Workflow Examples

Common automation recipes for experimentation, evaluation, and deployment.

Reinforcement fine-tuning loop

Combine evaluator agents with gradient updates by defining a `reward_strategy` block in the workflow YAML.

Multi-modal pipeline

Chain embedding, reasoning, and generation agents with `inputs: [vision, text]` workloads to orchestrate multi-modal research.

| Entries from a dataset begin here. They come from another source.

(* ===== verification/NetcdfRun.v ===== *)
(** A netCDF library that keeps its files in memory, runs of the Decl'NetCDF plugin
    with it, and the instances of the theorems of the plugin. *)

From S2P Require Import Prelude Error Effect EffectEq ExprSyntax Datatype Layout Memory DenseCopy DenseCopyFacts Access Ref RefInv RefOps RefTheorems RefCopy Numeric Parse Yaml Template GlobalContext Eval ContextInv DescriptorInv EvalInv Share ShareFacts Logger SetValue SetValueRun UserCode Hdf5 Hdf5Ops Hdf5Exec Hdf5Facts Hdf5Guards Hdf5Parse Hdf5Run Netcdf NetcdfFile NetcdfExec NetcdfFacts.

(** * A library in memory *)

Record nc_var := mkVar { var_name : string; var_type : Z; var_dims : list Z; var_data : gmap Z (list Z) }.

(** A group, or the root of a file under its name; the id of a node is its place. *)
Record node := mkNode { node_parent : Z; node_name : string; node_dims : list (string * Z); node_vars : list nc_var }.

Record ncworld := mkNcWorld { nw_files : list Dnc_file_context; nw_nodes : list node }.

Abbreviation G := (M (global ncworld)).

Definition place {A} (P : A -> bool) (l : list A) : Z + Z := match list_find (fun x => P x = true) l with Some (i, _) => inr (Z.of_nat i) | None => inl 1 end.

Definition nodes (g : global ncworld) : list node := nw_nodes (g_world g).

Definition find_node (parent : Z) (name : string) : G (Z + Z) :=
  gets (fun g => place (fun n => (node_parent n =? parent) && bool_decide (node_name n = name)) (nodes g)).

Definition set_nodes (l : list node) (g : global ncworld) : global ncworld := set_world (mkNcWorld (nw_files (g_world g)) l) g.

Definition new_node (parent : Z) (name : string) : G (Z + Z) := fun g =>
  Done (inr (vsize (nodes g))) (set_nodes (nodes g ++ [mkNode parent name [] []]) g).

Definition on_node (id : Z) (f : node -> node * (Z + Z)) : G (Z + Z) := fun g =>
  match nodes g !! Z.to_nat id with
  | Some n => let '(n, r) := f n in Done r (set_nodes (<[Z.to_nat id := n]> (nodes g)) g)
  | None => Done (inl 1) g
  end.

(** The sizes of the basic types. *)
Definition type_size (type : Z) : Z :=
  if bool_decide (type ∈ [1; 2; 7]) then 1 else if bool_decide (type ∈ [3; 8]) then 2 else if bool_decide (type ∈ [4; 5; 9]) then 4 else 8.

Definition var_at (id var_id : Z) (g : global ncworld) : option (node * nc_var) :=
  n ← nodes g !! Z.to_nat id; v ← node_vars n !! Z.to_nat var_id; Some (n, v).

Definition lengths (n : node) (v : nc_var) : list Z := map (fun d => default 0 (snd <$> node_dims n !! Z.to_nat d)) (var_dims v).

Definition put_points (size : Z) (dims start count : list Z) (p : Z) (m : mem) (d : gmap Z (list Z)) : option (gmap Z (list Z)) :=
  foldr (fun kp acc => d ← acc; bs ← load m (p + size * kp.1) (Z.to_nat size); Some (<[linear dims kp.2 := bs]> d)) (Some d)
    (zip (seqZ 0 (product count)) (points start count)).

Definition get_points (size : Z) (dims start count : list Z) (p : Z) (d : gmap Z (list Z)) (m : mem) : outcome mem :=
  foldr (fun kp acc => m ← acc; deref (Memory.store m (p + size * kp.1) (default (replicate (Z.to_nat size) 0) (d !! linear dims kp.2)))) (Ret m)
    (zip (seqZ 0 (product count)) (points start count)).

Definition put_part (id var_id : Z) (part : option (list Z * list Z)) (p : Z) : G Z := fun g =>
  match var_at id var_id g with
  | Some (n, v) =>
      let '(start, count) := default (map (fun _ => 0) (lengths n v), lengths n v) part in
      match put_points (type_size (var_type v)) (lengths n v) start count p (g_mem g) (var_data v) with
      | Some d =>
          let n := mkNode (node_parent n) (node_name n) (node_dims n) (<[Z.to_nat var_id := mkVar (var_name v) (var_type v) (var_dims v) d]> (node_vars n)) in
          Done 0 (set_nodes (<[Z.to_nat id := n]> (nodes g)) g)
      | None => Crashed
      end
  | None => Done 1 g
  end.

Definition get_part (id var_id : Z) (part : option (list Z * list Z)) (p : Z) : G Z := fun g =>
  match var_at id var_id g with
  | Some (n, v) =>
      let '(start, count) := default (map (fun _ => 0) (lengths n v), lengths n v) part in
      (unit_mem (get_points (type_size (var_type v)) (lengths n v) start count p (var_data v));; mret 0) g
  | None => Done 1 g
  end.

(** There are neither compound types nor attributes. *)
#[local] Instance memory_netcdf : Netcdf ncworld := {|
  nc_strerror := fun _ => "error";
  nc_open := fun name _ => find_node (-1) name;
  nc_create := fun name _ => new_node (-1) name;
  nc_redef := fun _ => mret 0;
  nc_enddef := fun _ => mret 0;
  nc_close := fun _ => mret 0;
  nc_inq_grp_ncid := find_node;
  nc_def_grp := new_node;
  nc_inq_dimid := fun id name => on_node id (fun n => (n, place (fun d => bool_decide (d.1 = name)) (node_dims n)));
  nc_inq_dimlen := fun id d => on_node id (fun n => (n, match node_dims n !! Z.to_nat d with Some d => inr d.2 | None => inl 1 end));
  nc_def_dim := fun id name len => on_node id (fun n => (mkNode (node_parent n) (node_name n) (node_dims n ++ [(name, len)]) (node_vars n), inr (vsize (node_dims n))));
  nc_inq_typeid := fun _ _ => mret (inl 1);
  nc_def_compound := fun _ _ _ => mret (inl 1);
  nc_insert_compound := fun _ _ _ _ _ => mret 1;
  nc_insert_array_compound := fun _ _ _ _ _ _ => mret 1;
  nc_inq_varid := fun id name => on_node id (fun n => (n, place (fun v => bool_decide (var_name v = name)) (node_vars n)));
  nc_def_var := fun id name type dims =>
    on_node id (fun n => (mkNode (node_parent n) (node_name n) (node_dims n) (node_vars n ++ [mkVar name type dims ∅]), inr (vsize (node_vars n))));
  nc_def_var_chunking := fun _ _ _ => mret 0;
  nc_def_var_deflate := fun _ _ _ => mret 0;
  nc_inq_vartype := fun id var_id => gets (fun g => match var_at id var_id g with Some (_, v) => inr (var_type v) | None => inl 1 end);
  nc_inq_type := fun type => mret (inr (type_size type));
  nc_inq_varndims := fun id var_id => gets (fun g => match var_at id var_id g with Some (_, v) => inr (vsize (var_dims v)) | None => inl 1 end);
  nc_inq_vardimid := fun id var_id => gets (fun g => match var_at id var_id g with Some (_, v) => inr (var_dims v) | None => inl 1 end);
  nc_get_att := fun _ _ _ _ => mret 1;
  nc_put_att := fun _ _ _ _ _ _ => mret 1;
  nc_del_att := fun _ _ _ => mret 1;
  nc_put_var := fun id var_id p => put_part id var_id None p;
  nc_put_vara := fun id var_id start count p => put_part id var_id (Some (start, count)) p;
  nc_get_var := fun id var_id p => get_part id var_id None p;
  nc_get_vara := fun id var_id start count p => get_part id var_id (Some (start, count)) p
|}.

#[local] Instance memory_nc_host : NetcdfHost ncworld := {|
  nc_files := nw_files;
  set_nc_files := fun l w => mkNcWorld l (nw_nodes w);
  on_nc_event := fun i => 2 * Z.of_nat i;
  on_nc_data := fun i => 2 * Z.of_nat i + 1;
  unordered := fun _ l => l;
  nc_type_fuel := 9%nat
|}.

#[local] Instance memory_nc_laws : NetcdfHostLaws.
Proof. intros A l. done. Defined.

(** * Runs *)

(** The callbacks of the plugin; [depth] bounds their nesting. *)
Fixpoint netcdf_callbacks (depth : nat) (callback : Z) (name : string) (arg : option nat) : M (global ncworld) unit :=
  match depth, arg with
  | S depth, Some r => execute_data (RT := runtime_with even_allocator (netcdf_callbacks depth)) (Z.to_nat (callback / 2)) name r
  | S depth, None => execute_event (RT := runtime_with even_allocator (netcdf_callbacks depth)) (Z.to_nat (callback / 2))
  | O, _ => lift Crash
  end.

#[local] Instance netcdf_runtime : Runtime ncworld := runtime_with even_allocator (netcdf_callbacks 3).

(** [field] is written when it is shared; the event [load] reads a part of it and its
    sizes. *)
Definition netcdf_config (path : string) : PC_tree :=
  tree_of (sequence_of
    [mapping_of [("file", scalar_tree "out.nc"); ("write", mapping_of [("field", mapping_of [("variable", scalar_tree path)])])];
     mapping_of [("file", scalar_tree "out.nc"); ("on_event", scalar_tree "load");
                 ("read", mapping_of
                    [("copy", mapping_of [("variable", scalar_tree path);
                                          ("variable_selection", mapping_of [("start", sequence_of [scalar_tree "1"; scalar_tree "0"]);
                                                                             ("subsize", sequence_of [scalar_tree "1"; scalar_tree "3"])])]);
                     ("sizes", mapping_of [("size_of", scalar_tree path)])])]]).

Definition int16 : Datatype := Scalar_datatype [] SIGNED 2 2 2 None None.
Definition full2 (t : Datatype) (n n' : Z) : Datatype := array2 t n 0 n n' 0 n'.

Definition netcdf_start : global ncworld :=
  mkGlobal empty_store (bytes_at 4096 [1; 0; 2; 0; 3; 0; 4; 0; 5; 0; 6; 0] ∪ bytes_at 8192 (replicate 6 9) ∪ bytes_at 12288 (replicate 16 9)) ∅
    {["field" := mkDescriptor (Datatype_as_template (full2 int16 2 3)) false [];
      "copy" := mkDescriptor (Datatype_as_template (full2 int16 1 3)) false [];
      "sizes" := mkDescriptor (Datatype_as_template (Array_datatype [] long_type 2 0 2)) false []]}
    (fun _ => mkRegistry [] []) 0 (mkNcWorld [] []).

Definition netcdf_session (path : string) : M (global ncworld) unit :=
  decl_netcdf_plugin (netcdf_config path);;
  share_data "field" 4096 true false;;
  share_data "copy" 8192 true true;;
  share_data "sizes" 12288 true true;;
  notify_event "load".

Example netcdf_run :
  match netcdf_session "grp/data" netcdf_start with
  | Done _ g => Some (load (g_mem g) 8192 6, load (g_mem g) 12288 16)
  | _ => None
  end = Some (Some [4; 0; 5; 0; 6; 0], Some ([2; 0; 0; 0; 0; 0; 0; 0] ++ [3; 0; 0; 0; 0; 0; 0; 0])).
Proof. vm_compute. reflexivity. Qed.

(** An empty group name in the path of a variable: the group that is defined is not
    the one that is looked up. *)
Example empty_group_name_crashes : netcdf_session "grp//data" netcdf_start = Crashed.
Proof. vm_compute. reflexivity. Qed.

(** * Instances *)

Definition file_start : global ncworld := set_nodes [mkNode (-1) "out.nc" [] []] netcdf_start.

Definition open_root : Dnc_netcdf_file := mkNcFile 0 {["/" := 0]} ∅.

Lemma good_group : good_name "grp".
Proof. split; [done|]. by repeat constructor. Defined.

Definition grp_defined : exec (global ncworld) (Z * Dnc_netcdf_file) := walk_groups define_step ["grp"] open_root file_start.

Lemma group_of_variable_is_found_witness :
  match grp_defined with
  | Done (_, nc) g =>
      (split_group_and_variable "grp/data").2 = "data" /\ split_to_groups (split_group_and_variable "grp/data").1 = ["grp"] /\
      exists group_id, group_id_of (split_group_and_variable "grp/data").1 nc g = Done group_id g
  | _ => False
  end.
Proof.
  destruct grp_defined as [[id nc] g|e g|] eqn:H; [|by vm_compute in H..].
  apply (group_of_variable_is_found ["grp"] "data" "grp/data" define_step open_root file_start id nc g).
  - apply (relative "grp" [] "data"); [apply good_group|by constructor|by repeat constructor].
  - by eexists.
  - exact H.
Defined.

(** A file with data to write and data to read. *)
Definition no_io : Dnc_io := mkNcIo None None [] [].

Definition mixed : Dnc_file_context :=
  mkNcContext (String_literal "out.nc" []) None (Int_literal 1) [] [] [("copy", no_io)] [("field", no_io)] [].

Lemma mixed_event_never_completes_witness : ~ exists a g', event_transfers 0 mixed netcdf_start = Done a g'.
Proof. by apply (mixed_event_never_completes 0 mixed netcdf_start). Defined.

(** With both pieces of data shared, the run ends in undefined behaviour. *)
Example mixed_event_crashes :
  (share_data "field" 4096 true false;; share_data "copy" 8192 true true;; event_transfers 0 mixed)
    (set_world (mkNcWorld [mixed] []) netcdf_start) = Crashed.
Proof. vm_compute. reflexivity. Qed.

Definition field_variable : Dnc_variable := mkNcVariable "data" (Some (Datatype_as_template (full2 int16 2 3))) [] [] None None.

Lemma default_transfer_is_whole_witness :
  same (put_variable (NC := exactly (full2 int16 2 3)) field_variable no_io 0 open_root) (put_variable field_variable no_io 0 open_root) /\
  same (get_variable (NC := exactly (full2 int16 2 3)) field_variable no_io 0 open_root) (get_variable field_variable no_io 0 open_root).
Proof. apply default_transfer_is_whole; by vm_compute. Defined.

Compliance-ready deployment

Attach review policies to workflows so every promotion to production runs through governance checks and human-in-the-loop approvals.

Shadow deployments

Mirror production traffic into experimental models by adding a `shadow_routes` stanza; DeepBox automatically aggregates comparisons and will fail over if anomalies spike.

Offline evaluation packs

Bundle test corpora, heuristics, and evaluation notebooks into versioned packs so every release ships with reproducible verification steps.

Hybrid human feedback

Configure workflows to pause at critical checkpoints, ping human reviewers, and resume automatically once approvals are logged.

Continuous retraining loop

Schedule workflows with cron expressions so agents ingest fresh data, retrain models, and run drift checks without manual intervention.

Edge deployment recipe

Use lightweight agents bundled via WebAssembly to deploy experiments on air-gapped or on-premise clusters while still reporting metrics back to DeepBox Studio.

A/B experimentation

Run multi-track experiments by routing 50% of inference calls to workflow A and 50% to workflow B, then let DeepBox automatically promote the top performer.

Placeholder checklist

Extra placeholder text so you can evaluate scrolling behavior for long-form workflow docs. link stubs, bullet lists, and callouts can live here later.